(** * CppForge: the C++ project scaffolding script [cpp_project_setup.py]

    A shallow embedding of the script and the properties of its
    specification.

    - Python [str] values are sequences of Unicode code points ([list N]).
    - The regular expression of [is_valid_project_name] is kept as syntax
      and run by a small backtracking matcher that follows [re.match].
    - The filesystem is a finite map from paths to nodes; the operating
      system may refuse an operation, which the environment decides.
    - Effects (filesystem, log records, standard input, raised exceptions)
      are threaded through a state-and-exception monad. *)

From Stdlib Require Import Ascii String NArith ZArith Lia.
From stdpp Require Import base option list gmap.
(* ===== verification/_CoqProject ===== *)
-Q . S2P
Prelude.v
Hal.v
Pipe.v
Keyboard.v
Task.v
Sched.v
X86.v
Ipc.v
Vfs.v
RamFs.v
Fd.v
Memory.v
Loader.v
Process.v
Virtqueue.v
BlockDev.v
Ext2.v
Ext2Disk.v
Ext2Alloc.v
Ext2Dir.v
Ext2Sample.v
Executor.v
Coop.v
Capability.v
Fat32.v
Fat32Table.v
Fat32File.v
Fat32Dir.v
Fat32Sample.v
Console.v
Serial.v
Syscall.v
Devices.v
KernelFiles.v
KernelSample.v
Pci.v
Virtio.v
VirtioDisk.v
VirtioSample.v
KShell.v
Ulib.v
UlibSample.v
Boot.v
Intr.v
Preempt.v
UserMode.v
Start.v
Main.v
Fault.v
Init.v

++++

| THE TASK |
Note each line above that contains "script" and copy it out.

| SOLUTION |
(** * CppForge: the C++ project scaffolding script [cpp_project_setup.py]
    A shallow embedding of the script and the properties of its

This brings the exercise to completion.